═══ DATA SHOWN ═══

(** *** [models.py] *)

(** The [success] property of [PorkbunResponse], which the three response
    models inherit; [status] is the field of the model. *)
Definition PorkbunResponse_success {lib : PyLib} (status : string) : bool :=
  String.eqb (upper status) "SUCCESS".

(** [PorkbunError.to_dict], on the attributes [__init__] stored; the other
    exception classes have no such method. *)
Definition to_dict (e : exn) : option dict :=
  match e with
  | PorkbunError message status details =>
      let result :=
        [("error", message);
         ("status", match status with Some n => JInt n | None => JNull end)] in
      match details with
      | [] => Some result
      | _ :: _ => Some (Json.set "details" (JDict details) result)
      end
  | _ => None
  end.

(** *** Vocabulary *)

(** The world in which the client operation behind a tool call ends. *)
Definition client_world {lib : PyLib} (settings : PorkbunDomainSettings)
    (remote : nat -> Request -> Outcome) (c : ToolCall) (w : World) : World :=
  match c with
  | ListDomains => snd (list_domains settings remote w)
  | GetDomainInfo domain => snd (get_domain_info settings remote domain w)
  | GetAuthCode domain => snd (get_auth_code settings remote domain w)
  | RenewDomain domain years => snd (renew_domain settings remote domain years w)
  | GetPricing tld => snd (get_pricing settings remote tld w)
  end.

(** The seconds slept in all. *)
Definition total (delays : list Q) : Q := fold_right Qplus 0%Q delays.

(** [s] is [n] slashes. *)
Fixpoint slashes (n : nat) : string :=
  match n with
  | O => EmptyString
  | S k => String "/" (slashes k)
  end.

(** [s] ends with a slash. *)
Fixpoint ends_with_slash (s : string) : bool :=
  match s with
  | EmptyString => false
  | String c EmptyString => Ascii.eqb c "/"
  | String _ rest => ends_with_slash rest
  end.

(** A body [_request] and [get_pricing] cannot read as an envelope, with the
    text of the [AttributeError] it causes: a JSON value that is not a
    dict, or a dict whose status is not a string. *)
Definition unreadable (v : json) : option string :=
  match v with
  | JDict d =>
      match Json.get d "status" (JStr "") with
      | JStr _ => None
      | st => Some (Json.no_attribute st "upper")
      end
  | _ => Some (Json.no_attribute v "get")
  end.


(** The delay the retry policy names for an attempt, 0.5 x 2^attempt
    seconds, as a rational number. *)
Definition exponential_delay (attempt : Z) : Q := ((1 # 2) * 2 ^ attempt)%Q.

(** [delays] are, in order and as numbers, the delays named for the
    attempts 0, ..., [n - 1]. *)
Definition exponential_delays (n : Z) (delays : list Q) : Prop :=
  Forall2 Qeq delays (map exponential_delay (range n)).


(** ** Properties *)

Lemma calls_app (a b : list Event) : calls (a ++ b) = (calls a + calls b)%nat.
Proof. unfold calls. now rewrite filter_app, length_app. Qed.

Lemma sleeps_app (a b : list Event) : sleeps (a ++ b) = (sleeps a ++ sleeps b)%list.
Proof. unfold sleeps. apply flat_map_app. Qed.

Lemma calls_retried h req attempts :
  calls (retried h req attempts) = List.length attempts.
Proof.
  induction attempts as [|a rest IH]; [reflexivity|].
  unfold retried in *. cbn [flat_map]. rewrite calls_app, IH. reflexivity.
Qed.

Lemma sleeps_retried h req attempts :
  sleeps (retried h req attempts) = map backoff attempts.
Proof.
  induction attempts as [|a rest IH]; [reflexivity|].
  unfold retried in *. cbn [flat_map]. rewrite sleeps_app, IH. reflexivity.
Qed.

Lemma extend_nil w : extend w [] = w.
Proof. destruct w; unfold extend; cbn. now rewrite app_nil_r. Qed.

Lemma extend_extend w a b : extend (extend w a) b = extend w (a ++ b)%list.
Proof. unfold extend; cbn. now rewrite app_assoc. Qed.

Lemma trace_extend w events : trace (extend w events) = (trace w ++ events)%list.
Proof. reflexivity. Qed.

Lemma record_extend e w : record e w = extend w [e].
Proof. reflexivity. Qed.

Lemma range_succ (n : Z) : 0 <= n -> range (n + 1) = (range n ++ [n])%list.
Proof.
  intros Hn. unfold range.
  replace (Z.to_nat (n + 1)) with (S (Z.to_nat n)) by lia.
  rewrite seq_S, map_app. cbn. now rewrite Z2Nat.id.
Qed.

═══

# [WHAT IS REQUIRED]
Your answer should be the lines above that contain the word "details", copied out.

# [ANSWER BOX]
  | PorkbunError message status details =>
      match details with
      | _ :: _ => Some (Json.set "details" (JDict details) result)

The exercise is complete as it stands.